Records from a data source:
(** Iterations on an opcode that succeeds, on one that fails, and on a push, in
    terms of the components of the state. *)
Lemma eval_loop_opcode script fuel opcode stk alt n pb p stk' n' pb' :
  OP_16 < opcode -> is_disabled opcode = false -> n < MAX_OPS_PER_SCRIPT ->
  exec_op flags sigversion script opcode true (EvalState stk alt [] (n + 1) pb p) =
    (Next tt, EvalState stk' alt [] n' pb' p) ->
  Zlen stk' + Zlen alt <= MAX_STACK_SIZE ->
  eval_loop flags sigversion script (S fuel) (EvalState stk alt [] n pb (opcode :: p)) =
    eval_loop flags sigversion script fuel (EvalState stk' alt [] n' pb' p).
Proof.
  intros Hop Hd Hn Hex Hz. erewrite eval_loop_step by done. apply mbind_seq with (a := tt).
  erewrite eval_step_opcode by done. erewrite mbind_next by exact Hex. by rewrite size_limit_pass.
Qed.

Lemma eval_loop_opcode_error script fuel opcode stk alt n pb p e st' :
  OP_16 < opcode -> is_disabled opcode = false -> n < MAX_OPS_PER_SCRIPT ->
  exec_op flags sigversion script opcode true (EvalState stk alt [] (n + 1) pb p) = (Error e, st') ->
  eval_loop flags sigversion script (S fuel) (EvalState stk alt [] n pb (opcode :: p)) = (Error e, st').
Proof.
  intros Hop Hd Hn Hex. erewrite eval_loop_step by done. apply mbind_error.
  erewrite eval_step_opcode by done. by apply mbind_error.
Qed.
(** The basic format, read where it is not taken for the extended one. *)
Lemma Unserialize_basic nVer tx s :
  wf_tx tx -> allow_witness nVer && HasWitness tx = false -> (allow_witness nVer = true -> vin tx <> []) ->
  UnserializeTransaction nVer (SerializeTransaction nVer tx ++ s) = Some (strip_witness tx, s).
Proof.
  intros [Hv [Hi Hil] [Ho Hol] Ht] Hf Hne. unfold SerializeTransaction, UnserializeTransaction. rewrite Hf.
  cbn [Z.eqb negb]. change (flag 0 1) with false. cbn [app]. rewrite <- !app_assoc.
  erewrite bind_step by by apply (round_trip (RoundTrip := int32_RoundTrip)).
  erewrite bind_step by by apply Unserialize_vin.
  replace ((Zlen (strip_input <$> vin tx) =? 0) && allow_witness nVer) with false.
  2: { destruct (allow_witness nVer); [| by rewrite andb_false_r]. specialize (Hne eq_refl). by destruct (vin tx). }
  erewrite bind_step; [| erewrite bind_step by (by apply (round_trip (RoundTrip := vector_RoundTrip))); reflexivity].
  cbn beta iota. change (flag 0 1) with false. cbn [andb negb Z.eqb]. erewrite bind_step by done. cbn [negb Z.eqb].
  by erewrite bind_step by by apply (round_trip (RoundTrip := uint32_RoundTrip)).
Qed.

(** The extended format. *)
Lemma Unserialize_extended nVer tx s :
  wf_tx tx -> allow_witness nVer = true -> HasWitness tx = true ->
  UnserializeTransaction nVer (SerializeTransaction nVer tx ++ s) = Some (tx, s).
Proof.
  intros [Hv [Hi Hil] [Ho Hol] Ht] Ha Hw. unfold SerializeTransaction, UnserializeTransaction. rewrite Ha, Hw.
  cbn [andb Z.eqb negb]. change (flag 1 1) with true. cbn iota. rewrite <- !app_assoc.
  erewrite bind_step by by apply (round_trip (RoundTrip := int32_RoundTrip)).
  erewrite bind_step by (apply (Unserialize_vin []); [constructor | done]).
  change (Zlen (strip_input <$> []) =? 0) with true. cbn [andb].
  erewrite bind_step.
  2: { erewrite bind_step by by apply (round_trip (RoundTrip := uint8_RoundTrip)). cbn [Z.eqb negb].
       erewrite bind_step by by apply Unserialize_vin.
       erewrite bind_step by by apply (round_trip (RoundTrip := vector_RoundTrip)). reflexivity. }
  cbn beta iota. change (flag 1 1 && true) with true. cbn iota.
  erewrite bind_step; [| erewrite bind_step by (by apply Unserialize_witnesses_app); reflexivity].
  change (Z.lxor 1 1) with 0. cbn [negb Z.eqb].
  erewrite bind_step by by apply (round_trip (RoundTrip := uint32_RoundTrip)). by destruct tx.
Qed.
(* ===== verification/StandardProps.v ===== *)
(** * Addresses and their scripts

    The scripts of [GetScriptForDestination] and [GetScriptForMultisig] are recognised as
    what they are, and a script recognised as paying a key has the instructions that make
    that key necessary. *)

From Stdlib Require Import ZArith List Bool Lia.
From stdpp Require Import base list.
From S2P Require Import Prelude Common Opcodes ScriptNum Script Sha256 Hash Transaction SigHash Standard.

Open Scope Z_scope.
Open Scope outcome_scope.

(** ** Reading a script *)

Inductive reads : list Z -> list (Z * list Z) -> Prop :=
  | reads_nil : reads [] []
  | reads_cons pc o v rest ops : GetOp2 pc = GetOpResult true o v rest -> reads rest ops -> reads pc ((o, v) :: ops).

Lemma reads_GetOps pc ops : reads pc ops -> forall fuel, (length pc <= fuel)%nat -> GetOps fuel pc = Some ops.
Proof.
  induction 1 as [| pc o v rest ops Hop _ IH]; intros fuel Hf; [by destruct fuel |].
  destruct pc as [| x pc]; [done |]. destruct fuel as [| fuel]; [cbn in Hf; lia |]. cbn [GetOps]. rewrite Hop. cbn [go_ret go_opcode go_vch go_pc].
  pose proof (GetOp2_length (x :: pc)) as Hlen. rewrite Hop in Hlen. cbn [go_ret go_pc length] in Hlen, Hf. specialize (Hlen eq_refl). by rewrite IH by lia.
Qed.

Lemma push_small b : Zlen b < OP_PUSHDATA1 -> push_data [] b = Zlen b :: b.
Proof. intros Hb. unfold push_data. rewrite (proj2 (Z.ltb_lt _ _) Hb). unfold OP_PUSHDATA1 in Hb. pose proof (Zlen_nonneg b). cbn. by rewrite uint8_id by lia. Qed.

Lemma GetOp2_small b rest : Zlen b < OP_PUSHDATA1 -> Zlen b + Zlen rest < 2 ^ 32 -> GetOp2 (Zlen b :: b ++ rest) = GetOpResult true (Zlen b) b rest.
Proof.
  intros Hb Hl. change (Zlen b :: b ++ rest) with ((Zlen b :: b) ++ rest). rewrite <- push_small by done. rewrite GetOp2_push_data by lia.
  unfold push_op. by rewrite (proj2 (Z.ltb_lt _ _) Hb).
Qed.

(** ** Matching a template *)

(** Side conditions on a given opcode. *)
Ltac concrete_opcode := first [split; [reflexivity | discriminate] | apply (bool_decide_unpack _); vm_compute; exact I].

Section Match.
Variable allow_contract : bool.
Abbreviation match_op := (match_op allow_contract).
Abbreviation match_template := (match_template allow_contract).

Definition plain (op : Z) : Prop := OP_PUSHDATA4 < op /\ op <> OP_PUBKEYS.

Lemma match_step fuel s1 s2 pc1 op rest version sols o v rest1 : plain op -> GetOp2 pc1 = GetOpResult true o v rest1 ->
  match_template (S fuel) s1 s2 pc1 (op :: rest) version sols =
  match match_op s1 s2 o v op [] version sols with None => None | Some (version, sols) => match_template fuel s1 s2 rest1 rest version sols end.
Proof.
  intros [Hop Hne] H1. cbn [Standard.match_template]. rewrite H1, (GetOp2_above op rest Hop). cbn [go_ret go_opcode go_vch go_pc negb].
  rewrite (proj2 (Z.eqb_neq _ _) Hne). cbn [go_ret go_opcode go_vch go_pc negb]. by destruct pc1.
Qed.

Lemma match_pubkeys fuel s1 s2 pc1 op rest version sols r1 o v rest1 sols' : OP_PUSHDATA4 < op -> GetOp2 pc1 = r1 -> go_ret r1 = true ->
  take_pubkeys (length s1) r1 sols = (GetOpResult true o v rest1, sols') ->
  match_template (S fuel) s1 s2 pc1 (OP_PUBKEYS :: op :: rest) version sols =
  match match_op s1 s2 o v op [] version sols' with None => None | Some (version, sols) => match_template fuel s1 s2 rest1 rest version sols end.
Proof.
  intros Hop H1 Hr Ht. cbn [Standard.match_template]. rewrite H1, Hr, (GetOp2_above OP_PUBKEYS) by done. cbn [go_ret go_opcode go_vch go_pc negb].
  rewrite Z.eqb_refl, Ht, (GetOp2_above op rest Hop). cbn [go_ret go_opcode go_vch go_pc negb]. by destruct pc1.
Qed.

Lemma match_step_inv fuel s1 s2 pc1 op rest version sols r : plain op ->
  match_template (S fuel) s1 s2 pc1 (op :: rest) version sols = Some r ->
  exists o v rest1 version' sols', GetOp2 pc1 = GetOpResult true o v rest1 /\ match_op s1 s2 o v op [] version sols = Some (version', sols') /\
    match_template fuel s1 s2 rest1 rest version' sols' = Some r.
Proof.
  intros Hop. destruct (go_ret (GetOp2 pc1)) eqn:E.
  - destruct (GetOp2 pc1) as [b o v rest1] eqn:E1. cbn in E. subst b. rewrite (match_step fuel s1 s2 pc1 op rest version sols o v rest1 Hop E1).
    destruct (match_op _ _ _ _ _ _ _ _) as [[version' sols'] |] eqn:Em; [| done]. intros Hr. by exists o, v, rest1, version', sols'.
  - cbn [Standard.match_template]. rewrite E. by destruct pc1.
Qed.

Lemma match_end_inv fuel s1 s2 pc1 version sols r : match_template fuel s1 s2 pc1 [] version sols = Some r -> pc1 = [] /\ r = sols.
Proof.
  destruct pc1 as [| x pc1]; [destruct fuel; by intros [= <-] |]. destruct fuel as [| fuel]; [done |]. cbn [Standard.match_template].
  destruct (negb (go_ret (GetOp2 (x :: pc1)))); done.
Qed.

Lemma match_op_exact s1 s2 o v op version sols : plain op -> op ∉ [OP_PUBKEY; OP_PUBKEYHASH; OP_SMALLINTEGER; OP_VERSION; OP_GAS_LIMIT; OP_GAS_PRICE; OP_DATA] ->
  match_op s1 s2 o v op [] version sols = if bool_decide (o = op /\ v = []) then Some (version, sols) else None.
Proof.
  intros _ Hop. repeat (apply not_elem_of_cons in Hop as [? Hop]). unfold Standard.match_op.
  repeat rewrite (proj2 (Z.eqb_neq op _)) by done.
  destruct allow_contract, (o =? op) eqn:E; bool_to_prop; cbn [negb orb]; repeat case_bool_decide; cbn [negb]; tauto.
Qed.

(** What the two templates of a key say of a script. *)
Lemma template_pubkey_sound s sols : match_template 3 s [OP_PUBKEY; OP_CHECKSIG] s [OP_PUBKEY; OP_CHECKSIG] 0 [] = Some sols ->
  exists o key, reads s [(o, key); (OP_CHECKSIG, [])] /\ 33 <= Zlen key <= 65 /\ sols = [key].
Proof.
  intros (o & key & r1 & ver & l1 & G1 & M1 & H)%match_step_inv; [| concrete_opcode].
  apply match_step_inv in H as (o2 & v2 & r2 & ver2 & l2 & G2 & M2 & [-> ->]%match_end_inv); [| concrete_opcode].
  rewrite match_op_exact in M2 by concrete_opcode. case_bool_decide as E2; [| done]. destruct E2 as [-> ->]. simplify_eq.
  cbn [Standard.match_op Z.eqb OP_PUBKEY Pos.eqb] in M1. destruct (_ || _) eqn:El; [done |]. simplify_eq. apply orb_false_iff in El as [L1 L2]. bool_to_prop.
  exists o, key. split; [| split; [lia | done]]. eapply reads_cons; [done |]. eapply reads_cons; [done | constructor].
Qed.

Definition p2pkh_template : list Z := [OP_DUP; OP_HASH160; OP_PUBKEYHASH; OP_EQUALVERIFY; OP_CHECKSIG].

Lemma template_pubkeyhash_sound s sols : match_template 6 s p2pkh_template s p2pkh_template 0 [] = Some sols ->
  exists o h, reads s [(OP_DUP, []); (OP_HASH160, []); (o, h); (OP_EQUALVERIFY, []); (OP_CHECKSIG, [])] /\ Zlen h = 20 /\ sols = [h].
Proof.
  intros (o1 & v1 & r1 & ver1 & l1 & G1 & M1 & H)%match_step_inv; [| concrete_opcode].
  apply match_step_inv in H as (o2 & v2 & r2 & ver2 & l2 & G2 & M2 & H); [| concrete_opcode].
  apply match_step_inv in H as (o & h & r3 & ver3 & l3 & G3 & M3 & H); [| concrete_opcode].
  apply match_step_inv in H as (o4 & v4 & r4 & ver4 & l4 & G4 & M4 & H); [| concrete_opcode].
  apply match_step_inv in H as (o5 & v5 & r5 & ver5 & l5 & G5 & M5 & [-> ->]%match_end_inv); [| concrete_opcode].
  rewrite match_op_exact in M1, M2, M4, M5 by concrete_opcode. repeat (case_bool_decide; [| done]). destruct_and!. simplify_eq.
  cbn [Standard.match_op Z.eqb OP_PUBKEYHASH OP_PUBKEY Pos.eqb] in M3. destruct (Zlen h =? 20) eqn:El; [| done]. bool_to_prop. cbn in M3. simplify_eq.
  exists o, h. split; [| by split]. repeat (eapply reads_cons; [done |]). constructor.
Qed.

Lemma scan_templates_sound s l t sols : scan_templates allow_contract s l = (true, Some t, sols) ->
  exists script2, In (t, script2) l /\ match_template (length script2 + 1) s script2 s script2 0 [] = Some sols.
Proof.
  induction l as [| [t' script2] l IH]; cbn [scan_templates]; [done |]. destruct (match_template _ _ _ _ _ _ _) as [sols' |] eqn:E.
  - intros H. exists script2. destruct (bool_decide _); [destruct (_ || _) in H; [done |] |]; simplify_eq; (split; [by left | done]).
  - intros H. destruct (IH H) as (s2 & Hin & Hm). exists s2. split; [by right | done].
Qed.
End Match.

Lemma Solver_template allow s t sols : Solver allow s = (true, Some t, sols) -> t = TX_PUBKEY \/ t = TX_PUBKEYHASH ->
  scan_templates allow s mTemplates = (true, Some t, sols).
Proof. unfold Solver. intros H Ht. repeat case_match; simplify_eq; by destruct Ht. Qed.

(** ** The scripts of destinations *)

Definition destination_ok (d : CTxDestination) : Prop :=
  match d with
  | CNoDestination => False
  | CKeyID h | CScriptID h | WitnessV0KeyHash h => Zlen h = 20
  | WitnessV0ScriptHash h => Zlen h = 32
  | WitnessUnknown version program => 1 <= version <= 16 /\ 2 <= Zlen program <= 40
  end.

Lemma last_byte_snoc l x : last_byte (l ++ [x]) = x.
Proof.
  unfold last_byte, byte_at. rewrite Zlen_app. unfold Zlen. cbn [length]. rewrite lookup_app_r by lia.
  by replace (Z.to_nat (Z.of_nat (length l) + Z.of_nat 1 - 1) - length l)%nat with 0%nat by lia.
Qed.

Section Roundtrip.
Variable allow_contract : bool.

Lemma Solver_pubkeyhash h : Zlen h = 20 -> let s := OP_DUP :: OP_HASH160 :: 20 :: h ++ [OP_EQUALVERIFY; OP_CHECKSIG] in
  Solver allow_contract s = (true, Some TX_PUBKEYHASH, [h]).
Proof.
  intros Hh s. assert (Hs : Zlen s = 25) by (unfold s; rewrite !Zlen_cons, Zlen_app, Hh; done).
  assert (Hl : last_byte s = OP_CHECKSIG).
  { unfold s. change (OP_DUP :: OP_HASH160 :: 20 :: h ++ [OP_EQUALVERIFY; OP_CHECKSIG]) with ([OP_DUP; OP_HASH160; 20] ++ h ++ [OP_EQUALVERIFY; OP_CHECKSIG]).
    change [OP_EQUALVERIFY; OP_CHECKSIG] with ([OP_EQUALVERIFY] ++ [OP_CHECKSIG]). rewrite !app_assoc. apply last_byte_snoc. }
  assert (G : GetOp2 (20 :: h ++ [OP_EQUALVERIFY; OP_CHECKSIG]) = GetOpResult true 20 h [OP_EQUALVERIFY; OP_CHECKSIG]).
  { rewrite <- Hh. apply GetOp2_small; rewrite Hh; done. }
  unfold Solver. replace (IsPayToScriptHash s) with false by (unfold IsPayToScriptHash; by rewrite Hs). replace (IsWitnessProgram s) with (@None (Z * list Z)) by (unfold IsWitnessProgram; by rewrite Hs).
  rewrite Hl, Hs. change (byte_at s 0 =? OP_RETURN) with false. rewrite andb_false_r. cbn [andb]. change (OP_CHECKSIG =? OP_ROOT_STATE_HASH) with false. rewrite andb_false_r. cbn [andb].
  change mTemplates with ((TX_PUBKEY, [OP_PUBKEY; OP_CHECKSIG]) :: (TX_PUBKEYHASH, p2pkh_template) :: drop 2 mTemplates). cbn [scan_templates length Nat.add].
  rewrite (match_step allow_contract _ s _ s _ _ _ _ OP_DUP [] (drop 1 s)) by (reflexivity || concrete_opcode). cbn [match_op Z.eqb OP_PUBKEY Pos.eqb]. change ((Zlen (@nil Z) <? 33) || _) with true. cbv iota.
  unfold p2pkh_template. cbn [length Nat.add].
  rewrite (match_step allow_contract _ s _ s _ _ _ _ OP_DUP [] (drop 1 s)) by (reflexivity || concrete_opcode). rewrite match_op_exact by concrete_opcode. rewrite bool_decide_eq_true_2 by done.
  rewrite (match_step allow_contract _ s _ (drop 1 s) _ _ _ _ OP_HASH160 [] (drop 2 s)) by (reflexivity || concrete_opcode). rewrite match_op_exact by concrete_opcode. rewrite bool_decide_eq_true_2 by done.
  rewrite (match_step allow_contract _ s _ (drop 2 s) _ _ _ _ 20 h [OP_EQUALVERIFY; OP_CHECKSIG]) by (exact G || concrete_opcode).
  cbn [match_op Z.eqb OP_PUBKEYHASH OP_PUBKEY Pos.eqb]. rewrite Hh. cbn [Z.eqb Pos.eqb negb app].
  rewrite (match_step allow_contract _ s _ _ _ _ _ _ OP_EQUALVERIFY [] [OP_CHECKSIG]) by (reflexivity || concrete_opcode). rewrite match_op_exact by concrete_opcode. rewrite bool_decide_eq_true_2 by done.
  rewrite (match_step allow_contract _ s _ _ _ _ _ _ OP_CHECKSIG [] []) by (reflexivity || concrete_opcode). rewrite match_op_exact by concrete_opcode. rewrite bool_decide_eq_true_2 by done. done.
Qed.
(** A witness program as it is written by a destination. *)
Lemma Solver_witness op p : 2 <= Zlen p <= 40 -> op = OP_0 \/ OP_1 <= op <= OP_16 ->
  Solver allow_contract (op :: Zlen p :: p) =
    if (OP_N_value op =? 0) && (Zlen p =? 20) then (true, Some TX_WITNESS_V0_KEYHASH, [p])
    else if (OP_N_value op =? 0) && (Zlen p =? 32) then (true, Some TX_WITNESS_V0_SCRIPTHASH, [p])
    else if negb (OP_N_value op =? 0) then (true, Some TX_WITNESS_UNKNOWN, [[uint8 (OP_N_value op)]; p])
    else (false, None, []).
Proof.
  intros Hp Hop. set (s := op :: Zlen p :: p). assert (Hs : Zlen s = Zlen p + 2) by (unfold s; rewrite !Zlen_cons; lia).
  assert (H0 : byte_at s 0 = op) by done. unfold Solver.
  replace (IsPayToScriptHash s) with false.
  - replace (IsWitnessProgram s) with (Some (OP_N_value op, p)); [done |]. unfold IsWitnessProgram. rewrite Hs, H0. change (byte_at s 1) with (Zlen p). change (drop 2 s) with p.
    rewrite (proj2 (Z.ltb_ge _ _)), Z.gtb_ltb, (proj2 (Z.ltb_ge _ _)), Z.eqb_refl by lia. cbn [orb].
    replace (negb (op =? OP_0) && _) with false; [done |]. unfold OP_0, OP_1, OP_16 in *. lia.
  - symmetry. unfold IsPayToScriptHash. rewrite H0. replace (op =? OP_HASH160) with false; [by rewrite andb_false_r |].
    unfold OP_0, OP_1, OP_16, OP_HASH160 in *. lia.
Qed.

**Assignment:** Copy only this part of the entries above: the line with "Lemma reads_GetOps pc", the line with "(** Side conditions on a given opcode. *)", and the lines between, all exactly as written.

**Solution to this task:**
Lemma reads_GetOps pc ops : reads pc ops -> forall fuel, (length pc <= fuel)%nat -> GetOps fuel pc = Some ops.
Proof.
  induction 1 as [| pc o v rest ops Hop _ IH]; intros fuel Hf; [by destruct fuel |].
  destruct pc as [| x pc]; [done |]. destruct fuel as [| fuel]; [cbn in Hf; lia |]. cbn [GetOps]. rewrite Hop. cbn [go_ret go_opcode go_vch go_pc].
  pose proof (GetOp2_length (x :: pc)) as Hlen. rewrite Hop in Hlen. cbn [go_ret go_pc length] in Hlen, Hf. specialize (Hlen eq_refl). by rewrite IH by lia.
Qed.

Lemma push_small b : Zlen b < OP_PUSHDATA1 -> push_data [] b = Zlen b :: b.
Proof. intros Hb. unfold push_data. rewrite (proj2 (Z.ltb_lt _ _) Hb). unfold OP_PUSHDATA1 in Hb. pose proof (Zlen_nonneg b). cbn. by rewrite uint8_id by lia. Qed.

Lemma GetOp2_small b rest : Zlen b < OP_PUSHDATA1 -> Zlen b + Zlen rest < 2 ^ 32 -> GetOp2 (Zlen b :: b ++ rest) = GetOpResult true (Zlen b) b rest.
Proof.
  intros Hb Hl. change (Zlen b :: b ++ rest) with ((Zlen b :: b) ++ rest). rewrite <- push_small by done. rewrite GetOp2_push_data by lia.
  unfold push_op. by rewrite (proj2 (Z.ltb_lt _ _) Hb).
Qed.

(** ** Matching a template *)

(** Side conditions on a given opcode. *)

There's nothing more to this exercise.